Replace the previous ADAPTIVE coordinate with the flux-based AG implementation#6
angus-g wants to merge 22 commits intoACCESS-NRI:2025.02from
angus-g:angus-g/ag

Conversation

@angus-g
Copy link
Collaborator

@angus-g angus-g commented Mar 12, 2025

This changes the old ADAPTIVE coordinate that blended between grids with a new flux-based implementation called AG (Adaptive Grid).

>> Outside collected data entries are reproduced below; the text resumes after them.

(** * Tascade AI: the MCP command dispatcher, RPC client and context manager

    A shallow embedding of
    - [TascadeMCPServer.handleMessage] (the enhanced MCP server),
    - [MCPClient] (src/mcp/client.js),
    - [MCPContextManager] (src/mcp/context_manager.js),
    together with the properties their specification states about them. *)

From Stdlib Require Import ZArith String Ascii List Bool Lia.
From stdpp Require Import base option list gmap strings pretty.

Import ListNotations.
Set Warnings "-register-all".
Local Open Scope string_scope.
Local Open Scope Z_scope.

(** ** ECMAScript dates

    A [Date] holds a time value: milliseconds since the epoch, or NaN for an
    Invalid Date ([None]). *)
Module JSDate.

Abbreviation Date := (option Z).

Definition msPerDay : Z := 86400000.
Definition maxTime : Z := 8640000000000000.

(** TimeClip: a finite time value is kept when it is in range. *)
Definition TimeClip (t : Z) : Date :=
    if (- maxTime <=? t) && (t <=? maxTime) then Some t else None.

(** Year, month and day of a day number within its 400-year era; the day
      number [doe] counts from the 1st of March of a year divisible by 400. *)
Definition civil_of_doe (doe : Z) : Z * Z * Z :=
    let yoe := (doe - doe / 1460 + doe / 36524 - doe / 146096) / 365 in
    let doy := doe - (365 * yoe + yoe / 4 - yoe / 100) in
    let mp := (5 * doy + 2) / 153 in
    let d := doy - (153 * mp + 2) / 5 + 1 in
    let m := if mp <? 10 then mp + 3 else mp - 9 in
    (yoe, m, d).

Definition doe_of_civil (yoe m d : Z) : Z :=
    let mp := if 2 <? m then m - 3 else m + 9 in
    let doy := (153 * mp + 2) / 5 + d - 1 in
    yoe * 365 + yoe / 4 - yoe / 100 + doy.

(** YearFromTime, MonthFromTime (1-based) and DateFromTime of a day number. *)
Definition civil_of_days (days : Z) : Z * Z * Z :=
    let z := days + 719468 in
    let era := z / 146097 in
    let '(yoe, m, d) := civil_of_doe (z mod 146097) in
    (yoe + era * 400 + (if m <=? 2 then 1 else 0), m, d).

(** MakeDay for a calendar date. *)
Definition days_of_civil (y m d : Z) : Z :=
    let y' := if m <=? 2 then y - 1 else y in
    (y' / 400) * 146097 + doe_of_civil (y' mod 400) m d - 719468.

Definition digit (n : Z) : ascii := ascii_of_N (Z.to_N (48 + n)).

Definition digit_val (c : ascii) : option Z :=
    let n := Z.of_N (N_of_ascii c) in
    if (48 <=? n) && (n <=? 57) then Some (n - 48) else None.

(** [pad w n]: the last [w] decimal digits of [n], leading zeros included. *)
Fixpoint pad (w : nat) (n : Z) : string :=
    match w with
    | O => ""
    | S w' => String (digit (n / 10 ^ Z.of_nat w' mod 10)) (pad w' n)
    end.

(** [Date.prototype.toISOString]: [YYYY-MM-DDTHH:mm:ss.sssZ], the year
      written with a sign and six digits outside 0..9999.  The caller has
      checked the time value is finite. *)
Definition iso_of_time (t : Z) : string :=
    let '(y, m, d) := civil_of_days (t / msPerDay) in
    let r := t mod msPerDay in
    let year :=
      if (0 <=? y) && (y <=? 9999) then pad 4 y
      else if y <? 0 then "-" +:+ pad 6 (- y) else "+" +:+ pad 6 y in
    year +:+ "-" +:+ pad 2 m +:+ "-" +:+ pad 2 d +:+ "T"
      +:+ pad 2 (r / 3600000) +:+ ":" +:+ pad 2 (r / 60000 mod 60) +:+ ":"
      +:+ pad 2 (r / 1000 mod 60) +:+ "." +:+ pad 3 (r mod 1000) +:+ "Z".

(** [toISOString] throws a RangeError on an Invalid Date ([None]). *)
Definition toISOString (d : Date) : option string :=
    match d with
    | Some t => Some (iso_of_time t)
    | None => None
    end.

(** Reads exactly [w] decimal digits off the front of [s]. *)
Fixpoint read_digits (w : nat) (acc : Z) (s : string) : option (Z * string) :=
    match w with
    | O => Some (acc, s)
    | S w' =>
        match s with
        | String c r =>
            match digit_val c with
            | Some v => read_digits w' (10 * acc + v) r
            | None => None
            end
        | EmptyString => None
        end
    end.

Definition expect (c : ascii) (s : string) : option string :=
    match s with
    | String c' r => if Ascii.eqb c c' then Some r else None
    | EmptyString => None
    end.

In its current state, there are a few things that may need to be changed:

  • dt gets passed into regridding
  • There's an extra diagnostic registration stage so we can get information from within regridding (for debugging the adaptivity)
  • T/S group pass halos have to grow

Due to the use of a stencil for determining the smoothing/adaptivity flux, there's a non-reproducibility between symmetric and non-symmetric memory modes that I haven't yet worked out. This is raised in the tc2.b case that I added for regression testing in the GitHub Actions suite.

This has been a part-time endeavour for ages, so I don't completely remember all the implementation specifics. Please criticise as necessary!

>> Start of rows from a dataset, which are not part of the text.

(** [GeminiMultimodalAI.__init__], called with keyword arguments only;
    [kw_model_name] is [None] when
    the keyword is absent and [Some v] when it is present with value [v],
    which [setdefault] then leaves alone, also when [v] is [None]. *)
Definition GeminiMultimodalAI__init__ (sdk : GenAI) (getenv_key : option string)
           (kw_model_name : option (option string)) (kwargs : Kwargs)
  : result GeminiAI :=
  let name :=
    match kw_model_name with
    | Some v => v
    | None => Some "gemini-1.5-pro"
    end in
  GeminiAI__init__ sdk getenv_key name (kw_google_api_key kwargs)
                   (given true (kw_enable_image_generation kwargs))
                   (given true (kw_enable_video_generation kwargs))
                   (given true (kw_enable_multimodal kwargs)).

Definition create_gemini_ai (sdk : GenAI) (getenv_key : option string)
           (model_type : string) (name : option string) (kwargs : Kwargs)
  : result GeminiAI :=
  if String.eqb model_type "multimodal" then
    GeminiMultimodalAI__init__ sdk getenv_key (Some name) kwargs
  else
    GeminiAI__init__ sdk getenv_key
                     (or_else name (Some "gemini-1.5-pro"))
                     (kw_google_api_key kwargs)
                     (given true (kw_enable_image_generation kwargs))
                     (given true (kw_enable_video_generation kwargs))
                     (given true (kw_enable_multimodal kwargs)).

(** ** The steps of [gpt_engineer/tools/gemini_steps.py] *)

Module Steps.

(** Characters [str.strip()] removes, among the code points below 256. *)
Definition is_space (c : ascii) : bool :=
  let n := nat_of_ascii c in
  (((9 <=? n)%nat && (n <=? 13)%nat)
   || ((28 <=? n)%nat && (n <=? 32)%nat)
   || (n =? 133)%nat || (n =? 160)%nat)%bool.

Fixpoint lstrip (s : string) : string :=
  match s with
  | EmptyString => EmptyString
  | String c s' => if is_space c then lstrip s' else s
  end.

Fixpoint rstrip (s : string) : string :=
  match s with
  | EmptyString => EmptyString
  | String c s' =>
      match rstrip s' with
      | EmptyString => if is_space c then EmptyString else String c EmptyString
      | r => String c r
      end
  end.

(** [s.strip()] *)
Definition strip (s : string) : string := rstrip (lstrip s).


Definition AttributeError_strip : exn :=
  Exn "AttributeError" "object has no attribute 'strip'".

(** [messages[-1].content.strip()] *)
Definition last_content_stripped (messages : list Message) : result string :=
  match rev messages with
  | [] => Raise IndexError_list
  | m :: _ =>
      match content m with
      | PStr s => Ok (strip s)
      | _ => Raise AttributeError_strip
      end
  end.




Definition arch_prompt (w : World) (file_names : list string) : string :=
  (String.concat PyStr.nl
    ["";
     "        Create a detailed architecture description with ASCII diagrams for:";
     "        ";
     "        Files: "])
  ++ py_str w (PList (map PStr file_names))
  ++ (String.concat PyStr.nl
    ["";
     "        ";
     "        Include:";
     "        1. Component relationships";
     "        2. Data flow";
     "        3. System architecture";
     "        4. Deployment structure";
     "        "]).

Definition arch_system : string :=
  "Create clear architectural documentation with visual elements.".

(** [_generate_documentation_visuals]; [file_names] is
    [list(files_dict.keys())]. *)
Definition _generate_documentation_visuals (w : World) (ai : GeminiAI)
           (log : TokenUsageLog) (file_names : list string)
           (step_name : string)
  : list (string * string) * TokenUsageLog :=
  match start w ai log arch_system (PStr (arch_prompt w file_names))
              (step_name ++ "_architecture") with
  | (Raise _, log') => ([], log')
  | (Ok messages, log') =>
      match last_content_stripped messages with
      | Raise _ => ([], log')
      | Ok arch_doc => ([("ARCHITECTURE_VISUAL.md", arch_doc)], log')
      end
  end.

Definition ui_extensions : list string :=
  [".html"; ".css"; ".js"; ".jsx"; ".vue"; ".svelte"].

(** [any(ext in f.lower() for ext in [...])] *)
Definition is_ui_file (w : World) (f : string) : bool :=
  existsb (fun ext => PyStr.contains ext (str_lower w f)) ui_extensions.

Definition mockup_prompt (w : World) (prompt_text : string)
           (ui_files : list string) : string :=
  (String.concat PyStr.nl
    ["";
     "            Create UI mockup descriptions for this web project:";
     "            ";
     "            Original requirements: "])
  ++ prompt_text
  ++ (String.concat PyStr.nl
    ["";
     "            UI Files: "])
  ++ py_str w (PList (map PStr ui_files))
  ++ (String.concat PyStr.nl
    ["";
     "            ";
     "            Describe the visual layout, components, and user interface elements.";
     "            "]).

Definition mockup_system : string :=
  "You are a UI/UX designer. Create detailed mockup descriptions.".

I will update with some of the mathematical justification, and a parameter description, which should go into the documentation.

@marshallward
Copy link

marshallward commented Mar 15, 2025

I was able to replicate the asymmetric grid fail. I compiled (in GCC) with -ffpe-trap=invalid,zero,overflow -finit-real=snan

663	        hdi_sig_v = 0.25 * ((hdi_sig(I,j,K)**2 + hdi_sig(I-1,j+1,K)**2) + &
664	             (hdi_sig(I,j+1,K)**2 + hdi_sig(I-1,j,K)**2))
(gdb) p hdi_sig(i,j,k)
$18 = -3.1731591122687031e-15
(gdb) p hdi_sig(i-1,j+1,k)
$19 = nan(0x4000000000000)
(gdb) p hdi_sig(i,j+1,k)
$20 = -2.4083547071577094e-15
(gdb) p hdi_sig(i-1,j,k)
$21 = nan(0x4000000000000)
(gdb) p i-1
$23 = 3
(gdb) p hdi_sig(i-1,:,:)
$26 = ((nan(0x4000000000000), <repeats 16 times>) (nan(0x4000000000000), <repeats 16 times>) (nan(0x4000000000000), <repeats 16 times>) (nan(0x4000000000000), <repeats 16 times>) (nan(0x4000000000000), <repeats 16 times>) (nan(0x4000000000000), <repeats 16 times>) (nan(0x4000000000000), <repeats 16 times>) (nan(0x4000000000000), <repeats 16 times>) (nan(0x4000000000000), <repeats 16 times>))

Left boundary seems to be unset.

You might need either a halo update for nonsymmetric builds. Or change your bounds in L487 to G%IscB-1 to G%IscB-2 (or G%isc-2)? Your alpha_int appears defined on G%isc-2 so maybe that would work.

Anyway I think you get the idea. hdi_sig(3,:,:) needs to be defined somehow.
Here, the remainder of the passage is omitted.